--- Task to complete ---
Send back exactly the lines from the opening line of the records below through the one with "Definition expanded (r".

--- Material provided ---

(* ===== verification/HoldSpec.v ===== *)
(** * Holding a run

    [set_hold] reaches the live subtree of a run, whole: the walk finds every live
    descendant, in as many steps as there are live runs at most, and each is held
    (or released) in the one commit. *)
From stdpp Require Import relations.
From S2P Require Import Prelude Json Keys Outcome Journal Listen Types Store Index Admit Mailbox.
From S2P Require Import Triggers Lifecycle Control RunStore Logic Rows Steps Preserve Terminate Operations.
From S2P Require Import History Samples Fuel Steps.

(** Live children of the runs already expanded have been found. *)
Definition expanded (r : rows) (seen pending : list StoredRun) : Prop :=
  ∀ p id c k, p ∈ seen → stored r id c → r_ended_ms (s_run c) = None → r_child (s_run c) = Some k →
    l_parent k = run_id p → c ∈ seen ++ pending.

Lemma live_ids_list r (l : list StoredRun) : loaded r l → (∀ s, s ∈ l → r_ended_ms (s_run s) = None) →
  (length l ≤ size (live_ids r))%nat.
Proof.
  intros [HN HL] Hlive. rewrite <- (length_fmap run_id l), <- (size_list_to_set (C := gset string)) by done.
  apply subseteq_size. intros id (s & -> & Hs)%elem_of_list_to_set%list_elem_of_fmap.
  apply elem_of_live_ids. exists s. auto.
Qed.

Lemma twp_hold_tree r rank root fuel seen pending :
  good r r → (∀ id s l, stored r id s → r_child (s_run s) = Some l →
    (∃ p, stored r (l_parent l) p) ∧ (rank (l_parent l) < rank id)%nat) →
  tree_ok r rank root seen pending → expanded r seen pending →
  (size (live_ids r) ≤ fuel + length seen)%nat →
  twp (hold_tree fuel (seen ++ pending) pending)
      (λ tree r', r' = r ∧ tree_ok r rank root tree [] ∧ expanded r tree []) r.
Proof.
  intros Hg HF. revert seen pending. induction fuel as [|n IH]; intros seen [|s pending] Ht Hx Hm;
    cbn [hold_tree].
  1, 3: rewrite app_nil_r; by apply twp_ret.
  - exfalso. pose proof (live_ids_list r _ (tr_loaded _ _ _ _ _ Ht) (tr_live _ _ _ _ _ Ht)) as Hl.
    rewrite length_app in Hl. cbn in Hl. lia.
  - eapply twp_seq.
    { eapply wp_twp; [apply twp_indexed_runs; [apply Hg|..]; by rewrite family_partition|].
      eapply (wp_children _ _ _ _ (λ l r', r' = r ∧ loaded r l ∧
        (∀ c, c ∈ l → r_ended_ms (s_run c) = None ∧ ∃ k, r_child (s_run c) = Some k ∧ l_parent k = run_id s) ∧
        all_children r (run_id s) l)); [exact Hg|auto]. }
    intros children r' (_ & -> & Hl & Hch & Hall).
    replace ((seen ++ s :: pending) ++ children) with ((seen ++ [s]) ++ pending ++ children)
      by by rewrite <- !app_assoc.
    apply IH; [by eapply tree_step| |rewrite length_app; cbn; lia].
    intros p id c k [Hp| ->%list_elem_of_singleton]%elem_of_app Hc Hn Hk Hkp; rewrite <- !app_assoc.
    + pose proof (Hx p id c k Hp Hc Hn Hk Hkp) as Hin. apply elem_of_app in Hin as [Hin|Hin].
      * apply elem_of_app. by left.
      * apply elem_of_app. right. apply elem_of_cons in Hin as [->|Hin]; [by left|].
        right. apply elem_of_app. by left.
    + apply elem_of_app. right. right. apply elem_of_app. right. by eapply Hall.
Qed.

(** The row after a hold or a release. *)
Definition frozen (hold : option Hold) (s : StoredRun) : StoredRun :=
  if decide (is_Some (r_held (s_run s)) ↔ is_Some hold) then s
  else s <| s_run ::= λ r, r <| r_held := hold |> |>.
Lemma frozen_run_id hold s : run_id (frozen hold s) = run_id s.
Proof. unfold frozen. by case_decide. Qed.

Lemma twp_hold_one r0 r hold changed s : good r0 r → stored r (run_id s) s → r_ended_ms (s_run s) = None →
  twp (hold_one hold changed s) (λ _ r', good r0 r' ∧ stored r' (run_id s) (frozen hold s) ∧
    ∀ id, id ≠ run_id s → r' !! ("run", id) = r !! ("run", id)) r.
Proof.
  intros Hg Hs Hn. unfold hold_one, frozen. case_decide; [by apply twp_ret|]. cbv zeta.
  assert (staged r (s <| s_run ::= λ r, r <| r_held := hold |> |>)) as Hst.
  { apply (staged_advance _ (proj1 Hg) s); [by eapply stored_staged; [apply Hg|]|]. advance_live. }
  eapply twp_seq.
  - eapply wp_twp; [by apply twp_store_run_indexed; [apply Hg|..]|].
    eapply (wp_store_run_indexed _ _ _ _ (λ _ r', good r0 r' ∧ stored r' (run_id s) _ ∧
      ∀ id, id ≠ run_id s → r' !! ("run", id) = r !! ("run", id))); [done|exact Hs|exact Hst|].
    intros r1 Hg1 Hs1 Hr1. split; [done|]. split; [exact Hs1|]. intros id Hid.
    by eapply restored_other; [apply Hg|..].
  - intros _ r1 [_ HQ]. by apply twp_ret.
Qed.
Lemma twp_hold_all r0 hold l : ∀ r changed, good r0 r → loaded r l →
  (∀ s, s ∈ l → r_ended_ms (s_run s) = None) →
  twp (fold_each l changed (hold_one hold)) (λ _ r',
    (∀ s, s ∈ l → stored r' (run_id s) (frozen hold s)) ∧
    (∀ id, id ∉ run_id <$> l → r' !! ("run", id) = r !! ("run", id))) r.
Proof.
  induction l as [|s l IH]; intros r changed Hg Hl Hlive; cbn [fold_each].
  { apply twp_ret. split; [intros s Hs; by apply elem_of_nil in Hs|done]. }
  destruct (loaded_head _ _ _ Hl) as (Hs & Hne & Hl').
  eapply twp_seq; [apply (twp_hold_one r0); [done..|apply Hlive; left]|].
  intros b r1 (Hg1 & Hs1 & Ho1). eapply twp_mono; [apply IH|].
  - done.
  - split; [apply Hl'|]. intros t Ht. unfold stored. rewrite Ho1 by by apply Hne. by apply Hl'.
  - intros t Ht. apply Hlive. by right.
  - intros b' r2 (Hin & Hout). split.
    + intros t [->|Ht]%elem_of_cons; [|by apply Hin]. unfold stored. rewrite Hout; [exact Hs1|].
      intros (t & Hid & Ht)%list_elem_of_fmap. by apply (Hne t Ht).
    + intros id [Hid Hnin]%not_elem_of_cons. rewrite Hout by done. by apply Ho1.
Qed.

(** The runs a walk from [root] finds are its live subtree. *)
Lemma tc_last {A} (R : relation A) x y : tc R x y → R x y ∨ ∃ z, tc R x z ∧ R z y.
Proof.
  induction 1 as [x y|x y z Hxy Hyz IH]; [by left|]. right.
  destruct IH as [IH|(w & Hw & Hwz)]; [exists y; split; [by apply tc_once|done]|].
  exists w. split; [by eapply tc_l|done].
Qed.
Definition under (r : rows) (root d : string) : Prop := d = root ∨ tc (child_link r) root d.
Lemma under_link r root p d : under r root p → child_link r p d → under r root d.
Proof. intros [->|Hp] Hl; right; [by apply tc_once|by eapply tc_r]. Qed.
Lemma tree_subtree r rank root tree : sound r →
  (∀ id s l, stored r id s → r_child (s_run s) = Some l →
    (∃ p, stored r (l_parent l) p) ∧ (rank (l_parent l) < rank id)%nat) →
  tree_ok r rank root tree [] → expanded r tree [] → ∀ d t,
  stored r d t → r_ended_ms (s_run t) = None → t ∈ tree ↔ under r (run_id root) d.
Proof.
  intros Hr HF [[HN HL] Hlive Hroot Hpar _] Hx. unfold expanded in Hx. rewrite app_nil_r in *.
  intros d. remember (rank d) as n eqn:En. revert d En.
  induction n as [n IH] using lt_wf_ind. intros d -> t Ht Hn.
  pose proof (stored_id r (proj1 Hr) _ _ Ht) as Hid. split.
  - intros [->|(l & p & Hl & Hp & Hpl)]%Hpar; [by left|]. rewrite <- Hid.
    pose proof (HL p Hp) as Hps. destruct (HF _ _ _ Ht Hl) as [_ Hlt]. rewrite <- Hpl in Hlt.
    apply (under_link r _ (run_id p)).
    + by apply (IH (rank (run_id p)) Hlt (run_id p) eq_refl p Hps (Hlive p Hp)).
    + rewrite Hid. by exists t, l.
  - intros [->|Hd].
    { pose proof (HL root Hroot) as Hs. unfold stored in *. by assert (t = root) as -> by congruence. }
    assert (∃ p, under r (run_id root) p ∧ child_link r p d) as (q & Hq & t' & l & Ht' & Hl & Hlq).
    { destruct (tc_last _ _ _ Hd) as [?|(z & Hz & ?)]; eexists; (split; [|done]); [by left|by right]. }
    unfold stored in *. assert (t' = t) as -> by congruence.
    destruct (live_parent r d t l Hr Ht Hn Hl) as (p & Hp & Hpn). destruct (HF _ _ _ Ht Hl) as [_ Hlt].
    rewrite <- Hlq in Hq. apply (IH _ Hlt _ eq_refl p Hp Hpn) in Hq as Hpt.
    apply (Hx p d t l Hpt Ht Hn Hl). by rewrite (stored_id r (proj1 Hr) _ _ Hp).
Qed.
Lemma tree_root r rank root : stored r (run_id root) root → r_ended_ms (s_run root) = None →
  tree_ok r rank root [] [root].
Proof.
  intros Hs Hn. assert (∀ s, s ∈ [] ++ [root] → s = root) as Hone by (by intros s ?%list_elem_of_singleton).
  split.
  - split; [by apply NoDup_singleton|]. by intros s ->%Hone.
  - by intros s ->%Hone.
  - left.
  - intros s ->%Hone. by left.
  - by intros s ->%Hone.
Qed.

Section with_host.
Context `{Host}.
Variable policy : Policy.

(** C13: a hold reaches a run's live subtree, whole: with the number of live runs
    as fuel [set_hold] of a live run succeeds, every live run at or under it is
    held with the given author (or released), and no other run row changes; a run
    already held keeps its hold. *)
Theorem hold_freezes_subtree r id root hold fuel :
  reachable policy r → r !! ("run", id) = Some (CRun root) → r_ended_ms (s_run root) = None →
  (size (live_ids r) ≤ fuel)%nat →
  ∃ changed r', exec (set_hold fuel id hold) r = Ok (changed, r') ∧
    ∀ d t, r !! ("run", d) = Some (CRun t) →
      (r_ended_ms (s_run t) = None → under r id d → r' !! ("run", d) = Some (CRun (frozen hold t))) ∧
      (is_Some (r_ended_ms (s_run t)) ∨ ¬ under r id d → r' !! ("run", d) = Some (CRun t)).
Proof.
  intros Hr%reachable_sound Hroot Hn Hm. pose proof (good_refl r Hr) as Hg.
  pose proof (stored_id r (proj1 Hr) _ _ Hroot) as <-. destruct (inv_forest r (proj1 Hr)) as [rank HF].
  change (twp (set_hold fuel (run_id root) hold) (λ _ r', ∀ d t, r !! ("run", d) = Some (CRun t) →
    (r_ended_ms (s_run t) = None → under r (run_id root) d → r' !! ("run", d) = Some (CRun (frozen hold t))) ∧
    (is_Some (r_ended_ms (s_run t)) ∨ ¬ under r (run_id root) d → r' !! ("run", d) = Some (CRun t))) r).
  unfold set_hold. eapply twp_bind; [by apply exec_found; [apply Hr|]|]. eapply twp_bind; [done|].
  rewrite decide_False by (by rewrite Hn; intros []). eapply twp_seq.
  { apply (twp_hold_tree r rank root fuel [] [root]); [done|done|by apply tree_root| |cbn; lia].
    intros p id c k Hp. by apply elem_of_nil in Hp. }
  intros tree r' (-> & Ht & Hx). pose proof (tree_subtree r rank root tree Hr HF Ht Hx) as Hsub.
  destruct Ht as [Hl Hlive _ _ _]. rewrite app_nil_r in *. eapply twp_mono; [by eapply twp_hold_all|].
  intros changed r' [Hin Hout] d t Hdt. pose proof (stored_id r (proj1 Hr) _ _ Hdt) as <-. split.
  - intros Htn Hu. by apply Hin, (Hsub _ _ Hdt Htn).
  - intros Hno. rewrite Hout; [done|]. intros (u & Hid & Hu)%list_elem_of_fmap.
    pose proof (proj2 Hl u Hu) as Hus. unfold stored in Hus. rewrite <- Hid in Hus.
    assert (u = t) as -> by congruence. pose proof (Hlive t Hu) as Htn.
    apply (Hsub _ _ Hdt Htn) in Hu. destruct Hno as [Hs|Hno]; [|done]. rewrite Htn in Hs. by destruct Hs.
Qed.
End with_host.

(** ** Witness *)

Definition a_hold : Hold := mkHold "op" "maintenance" "" 1400.
Lemma hold_freezes_subtree_witness :
  ∃ changed r', exec (set_hold 2 "p" (Some a_hold)) rows_child = Ok (changed, r') ∧
    ∀ d t, rows_child !! ("run", d) = Some (CRun t) →
      (r_ended_ms (s_run t) = None → under rows_child "p" d →
         r' !! ("run", d) = Some (CRun (frozen (Some a_hold) t))) ∧
      (is_Some (r_ended_ms (s_run t)) ∨ ¬ under rows_child "p" d → r' !! ("run", d) = Some (CRun t)).
Proof.
  apply (hold_freezes_subtree P rows_child "p" (run_at rows_child "p")).
  - apply reachable_child.
  - vm_compute. reflexivity.
  - vm_compute. reflexivity.
  - apply Nat.leb_le. vm_compute. reflexivity.
Defined.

--- Response ---
(* ===== verification/HoldSpec.v ===== *)
(** * Holding a run

    [set_hold] reaches the live subtree of a run, whole: the walk finds every live
    descendant, in as many steps as there are live runs at most, and each is held
    (or released) in the one commit. *)
From stdpp Require Import relations.
From S2P Require Import Prelude Json Keys Outcome Journal Listen Types Store Index Admit Mailbox.
From S2P Require Import Triggers Lifecycle Control RunStore Logic Rows Steps Preserve Terminate Operations.
From S2P Require Import History Samples Fuel Steps.

(** Live children of the runs already expanded have been found. *)
Definition expanded (r : rows) (seen pending : list StoredRun) : Prop :=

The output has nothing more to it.